Topical Products That Inhibit Growth
A prescription cream containing eflornithine is the only clinically validated topical treatment specifically designed to slow hair growth. It works by blocking an enzyme called ornithine decarboxylase inside the hair follicle, which the follicle needs to produce new hair. In clinical trials, 58% of users showed at least some improvement after 24 weeks, and 32% achieved marked improvement, compared to just 8% with a placebo cream. The cream is FDA-approved for facial hair, and some dermatologists prescribe it off-label for other areas. Hair growth returns to its previous rate within about eight weeks of stopping the cream.
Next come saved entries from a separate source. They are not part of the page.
Lemma toy_warmup (s : Toy.Obj) :
  is_ok (snd (Toy.warmup s)) = true ->
  _skip_initial_frames (C := Toy.collaborators 2)
    (set_tree (tree_reset (Collaborators := Toy.collaborators 2) (tree s)) s)
  = (fst (Toy.warmup s), Ok (Toy.warm_frame s, Toy.warm_state s)).
Proof.
  unfold Toy.warm_frame, Toy.warm_state. fold (Toy.warmup s).
  destruct (Toy.warmup s) as [tr [[fr s1]|e]]; simpl;
    [reflexivity | discriminate].
Qed.

Lemma run_agent_repeats_node_id_witness :
  f_i_step (Toy.warm_frame Toy.warm_agent) = 2 /\
  exists rest,
    fst (run_agent (C := Toy.collaborators 2) 3 false Toy.warm_agent)
    = fst (Toy.warmup Toy.warm_agent) ++ EvAppendLeaf 2 1 0 1 :: rest.
Proof.
  assert (Hk : 1 <= skip_initial_frames Toy.warm_agent)
    by (vm_compute; discriminate).
  assert (He : f_end (Toy.warm_frame Toy.warm_agent) = false)
    by reflexivity.
  destruct (@run_agent_repeats_node_id _ _ _ _ (Toy.collaborators 2)
              3%nat false Toy.warm_agent _ _ _ Hk
              (toy_warmup Toy.warm_agent eq_refl) He) as (A & _ & B).
  split; [exact A | exact B].
Defined.

Lemma run_agent_needs_reward_limit_witness :
  snd (run_agent (C := Toy.collaborators 2) 1 false Toy.two_walkers)
  = Raise TypeError.
Proof.
  assert (Hl : reward_limit Toy.two_walkers = None) by reflexivity.
  destruct (@run_agent_needs_reward_limit _ _ _ _ (Toy.collaborators 2)
              0%nat false Toy.two_walkers Hl) as (_ & _ & A & _).
  eapply A.
  - exact (toy_warmup Toy.two_walkers eq_refl).
  - reflexivity.
  - vm_compute. reflexivity.
Defined.

(** ** More on the stop condition *)

Section StopCondition.
Context {T H EState Obs : Type} {C : Collaborators T H EState Obs}.
Local Abbreviation Self := (FractalMC T H).

(** Whatever [stop_condition] returns, it has changed the status only; it
    answers true exactly when the status it leaves is not ["Playing..."],
    and it answers false only while some walker is alive and the samples
    consumed do not exceed the budget. *)
Theorem stop_condition_status (s s' : Self) (b : bool) :
  stop_condition s = Ok (b, s') ->
  s' = set_game_status (_game_status s') s /\
  (b = true <-> _game_status s' <> "Playing..."%string) /\
  (b = false -> np_all (_end_cond s) = false /\
                _n_samples_done s <= _max_samples_step s).
Proof.
  unfold stop_condition. intros E.
  apply bind_ok in E. destruct E as (sc & _ & E).
  injection E as <- <-. cbn.
  split; [reflexivity|].
  destruct (_max_samples_step s <? _n_samples_done s) eqn:Eh; cbn.
  - split; [split; [discriminate | reflexivity] | discriminate].
  - apply Z.ltb_ge in Eh.
    destruct sc; cbn;
      [split; [split; [discriminate | reflexivity] | discriminate]|].
    destruct (np_all (_end_cond s)); cbn.
    + split; [split; [discriminate | reflexivity] | discriminate].
    + split; [split; [discriminate | intros Hn; now elim Hn] | auto].
Qed.

(** Score limit: while the samples consumed do not exceed the budget, one
    walker whose reward has reached [reward_limit] is enough to stop the
    cycle, with status ["Score limit reached."]. *)
Theorem stop_condition_score (s : Self) (limit r : Q) :
  reward_limit s = Some limit ->
  _n_samples_done s <= _max_samples_step s ->
  In r (rewards s) ->
  (limit <= r)%Q ->
  stop_condition s
  = Ok (true, set_game_status "Score limit reached."%string s).
Proof.
  intros Hl Hh Hr Hle. unfold stop_condition. rewrite Hl.
  destruct (np_max (rewards s)) as [m|e] eqn:Em.
  - apply np_max_spec in Em. destruct Em as (_ & Hmax).
    assert (Hm : Qle_bool limit m = true).
    { apply Qle_bool_iff. eapply Qle_trans; [exact Hle | now apply Hmax]. }
    cbn. rewrite Hm.
    destruct (Z.ltb_spec (_max_samples_step s) (_n_samples_done s)); [lia|].
    reflexivity.
  - destruct (rewards s); [destruct Hr | discriminate].
Qed.

(** Extinction: without a reward limit and within the budget, a population
    whose walkers are all terminal stops the cycle with status
    ["All the walkers died."]; an empty population counts as extinct. *)
Theorem stop_condition_extinct (s : Self) :
  reward_limit s = None ->
  _n_samples_done s <= _max_samples_step s ->
  Forall (fun d => d = true) (_end_cond s) ->
  stop_condition s
  = Ok (true, set_game_status "All the walkers died."%string s).
Proof.
  intros Hl Hh Hd. unfold stop_condition. rewrite Hl. cbn.
  destruct (Z.ltb_spec (_max_samples_step s) (_n_samples_done s)); [lia|].
  assert (Ha : np_all (_end_cond s) = true).
  { unfold np_all. apply forallb_forall. rewrite Forall_forall in Hd. auto. }
  rewrite Ha. reflexivity.
Qed.

(** [stop_condition] raises only on an empty population with a reward
    limit set: the maximum of no rewards is a [ValueError]. *)
Theorem stop_condition_raises (s : Self) (e : exn) :
  stop_condition s = Raise e <->
  e = ValueError /\ reward_limit s <> None /\ rewards s = [].
Proof.
  unfold stop_condition. split.
  - intros E. destruct (reward_limit s) as [limit|]; [|discriminate].
    destruct (rewards s); [|discriminate].
    injection E as <-. repeat split. discriminate.
  - intros (-> & Hl & Hr). destruct (reward_limit s) as [limit|];
      [|congruence].
    rewrite Hr. reflexivity.
Qed.

End StopCondition.

(** ** More on the planning cycle *)

Section RunSwarmMore.
Context {T H EState Obs : Type} {C : Collaborators T H EState Obs}.
Local Abbreviation Self := (FractalMC T H).

(** The hard limit is checked between iterations, so the budget can be
    exceeded, but by less than one iteration: with budget [b] and [c]
    samples per iteration the cycle ends after at most [b / c + 1]
    iterations, having consumed at most [b + c] samples. *)
Theorem run_swarm_overshoot
    (start : CycleStart) (frame : SwarmFrame)
    (c : Z) (cost : SampleCost c)
    (fuel : nat) (st : option EState) (ob : option Obs) (s : Self) :
  0 < c ->
  0 <= _max_samples_step s ->
  (Z.to_nat (_max_samples_step s / c + 1) < fuel)%nat ->
  match run_swarm fuel st ob s with
  | Ok s' =>
      _i_simulation s' <= _max_samples_step s / c + 1 /\
      _n_samples_done s' = c * _i_simulation s' /\
      _n_samples_done s' <= _max_samples_step s + c
  | Raise e => python_exn e
  end.
Proof.
  intros Hc Hb Hf. unfold run_swarm, init_swarm.
  set (s0 := swarm_init_swarm st ob (swarm_reset s)).
  destruct (np_zeros (n_walkers s0)) as [z|e] eqn:Ez; simpl.
  - pose proof (run_swarm_loop_bound frame cost (b := _max_samples_step s)
                  Hc (fuel := fuel) (set_init_ids z s0)) as L.
    cbn in L. unfold s0 in L.
    rewrite (start_budget start), (start_samples start),
      (start_iteration start) in L.
    assert (0 <= _max_samples_step s / c) by (apply Z.div_pos; lia).
    specialize (L eq_refl ltac:(lia) ltac:(lia)).
    rewrite Z.sub_0_r in L. specialize (L Hf).
    destruct (run_swarm_loop fuel _) as [s'|e]; [|exact L].
    destruct L as (Hi & Hn & _). split; [exact Hi|]. split; [exact Hn|].
    pose proof (Z.mul_div_le (_max_samples_step s) c Hc). nia.
  - apply np_zeros_exn in Ez. unfold python_exn. congruence.
Qed.

(** When [run_swarm] returns, the status names the reason: never
    ["Playing..."]. *)
Theorem run_swarm_final_status
    (fuel : nat) (st : option EState) (ob : option Obs) (s s' : Self) :
  run_swarm fuel st ob s = Ok s' ->
  _game_status s' = "Sample limit reached."%string \/
  _game_status s' = "Score limit reached."%string \/
  _game_status s' = "All the walkers died."%string.
Proof.
  unfold run_swarm. intros E.
  apply bind_ok in E. destruct E as (s0 & _ & E).
  apply run_swarm_loop_iterations in E. destruct E as (sk & _ & E).
  unfold stop_condition in E.
  apply bind_ok in E. destruct E as (sc & _ & E).
  injection E as Eb <-. cbn.
  destruct (_max_samples_step sk <? _n_samples_done sk); [now left|].
  destruct sc; [right; now left|].
  destruct (np_all (_end_cond sk)); [right; now right | discriminate].
Qed.

(** [render_every = 0] makes every evolution iteration fail: the test
    [_i_simulation % render_every] divides by zero (unless [clone] raised
    before). *)
Theorem run_swarm_body_render_every_zero
    (keeps_r : keeps_render_every) (s : Self) :
  render_every s = Some 0 ->
  forall s', run_swarm_body s <> Ok s'.
Proof.
  intros Hr s' E. unfold run_swarm_body in E.
  set (s0 := if 1 <? _i_simulation s then clone_condition s else s) in E.
  assert (R0 : render_every s0 = Some 0).
  { unfold s0. destruct (1 <? _i_simulation s); [|exact Hr].
    destruct (keeps_r s) as (-> & _). exact Hr. }
  set (s1 := step_walkers s0) in E.
  assert (R1 : render_every s1 = Some 0).
  { unfold s1. destruct (keeps_r s0) as (_ & -> & _). exact R0. }
  apply bind_ok in E. destruct E as (s2 & E2 & E).
  assert (R2 : render_every s2 = Some 0).
  { destruct (1 <? _i_simulation s1).
    - unfold clone in E2. destruct (keeps_r s1) as (_ & _ & Rk).
      destruct (_clone_idx (swarm_clone s1)).
      + apply bind_ok in E2. destruct E2 as (? & _ & E2).
        apply bind_ok in E2. destruct E2 as (? & _ & E2).
        injection E2 as <-. cbn. congruence.
      + injection E2 as <-. congruence.
    - destruct (_i_simulation s1 =? 0); injection E2 as <-; cbn; exact R1. }
  unfold maybe_render in E. cbn in E. rewrite R2 in E. discriminate.
Qed.

End RunSwarmMore.

(** ** More on cloning *)

Lemma py_index_in_range {A : Type} (a : list A) (i : Z) :
  - Z.of_nat (length a) <= i < Z.of_nat (length a) ->
  exists x, py_index a i = Ok x.
Proof.
  intros Hi. unfold py_index.
  destruct (Z.ltb_spec i (- Z.of_nat (length a))); [lia|].
  destruct (Z.leb_spec (Z.of_nat (length a)) i); [lia|]. simpl.
  destruct (nth_error a _) as [x|] eqn:E; [eauto|].
  apply nth_error_None in E. destruct (Z.ltb_spec i 0); lia.
Qed.

Lemma py_index_out_of_range {A : Type} (a : list A) (i : Z) :
  i < - Z.of_nat (length a) \/ Z.of_nat (length a) <= i ->
  py_index a i = Raise IndexError.
Proof.
  intros Hi. unfold py_index.
  destruct (Z.ltb_spec i (- Z.of_nat (length a)));
    destruct (Z.leb_spec (Z.of_nat (length a)) i); simpl;
    try reflexivity; lia.
Qed.

Lemma np_take_total {A : Type} (a : list A) (idx : list Z) :
  Forall (fun k => - Z.of_nat (length a) <= k < Z.of_nat (length a)) idx ->
  exists r, np_take a idx = Ok r.
Proof.
  induction 1 as [|k idx Hk _ (r & IH)]; simpl; [eauto|].
  destruct (py_index_in_range a Hk) as (x & ->). rewrite IH. simpl. eauto.
Qed.

Lemma np_take_out_of_range {A : Type} (a : list A) (idx : list Z) :
  Exists (fun k => k < - Z.of_nat (length a) \/ Z.of_nat (length a) <= k)
    idx ->
  np_take a idx = Raise IndexError.
Proof.
  induction 1 as [k idx Hk | k idx _ IH]; simpl.
  - now rewrite (py_index_out_of_range a Hk).
  - rewrite IH. destruct (py_index a k) as [x|e] eqn:E; simpl;
      [reflexivity|]. apply py_index_exn in E. now subst.
Qed.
On the over-the-counter side, products containing soy-based ingredients show some promise. Research has found that compounds in soymilk (specifically certain protein inhibitors naturally found in soybeans) can reduce the rate of hair growth and decrease hair shaft thickness at the follicle level. Several “hair minimizer” lotions marketed for use after shaving or waxing contain soy extracts for this reason. The effects are subtle and gradual, so don’t expect dramatic changes, but applying a soy-based body lotion consistently after hair removal may modestly extend the time before regrowth becomes noticeable.
Hormonal Factors Worth Knowing About
If your leg hair has become noticeably thicker, darker, or faster-growing over time, hormones could be a factor. Androgens (the group of hormones that includes testosterone) drive terminal hair growth on the legs and other body areas. Conditions like polycystic ovary syndrome (PCOS) can raise androgen levels and cause excess hair growth, a condition called hirsutism. Clinicians typically use a visual scoring system to assess body hair distribution, and scores above 8 on a standard scale suggest a hormonal component worth investigating.
Spearmint tea has been studied as a mild natural anti-androgen. In a randomized controlled trial, women with PCOS who drank spearmint tea twice daily for 30 days had significant reductions in both free and total testosterone levels. Participants also reported feeling less bothered by their hair growth. However, objective measurements of hair density didn’t change significantly over that one-month period, suggesting the hormonal shift was real but the visible effects on hair take longer to appear, if they appear at all. Two cups a day is a low-risk addition to your routine, but it’s not a replacement for medical treatment if your hair growth is hormonally driven.
Combining Methods for Best Results
The most effective approach layers multiple strategies together. A practical combination looks like this: use an at-home IPL device on a regular schedule to reduce the number of active follicles, apply a soy-based body lotion daily to slow what does grow back, and wax or epilate any remaining hair to extend smooth periods between sessions.
If you go the IPL route, shaving (not waxing) before each light session is actually required, because the hair shaft needs to be present just below the surface for the light to target the follicle. So during an active IPL treatment phase, you’d shave before light sessions but can switch to root-removal methods for maintenance between treatment cycles.
Patience matters with all of these approaches. IPL takes two to three months of consistent use before you see significant thinning. Eflornithine cream needs at least two months, and often closer to six, for noticeable results. Even waxing and epilating only start producing finer regrowth after several cycles. The payoff is cumulative: people who stick with a combined routine for three to six months typically find their leg hair grows back slower, thinner, and less visibly than when they relied on shaving alone.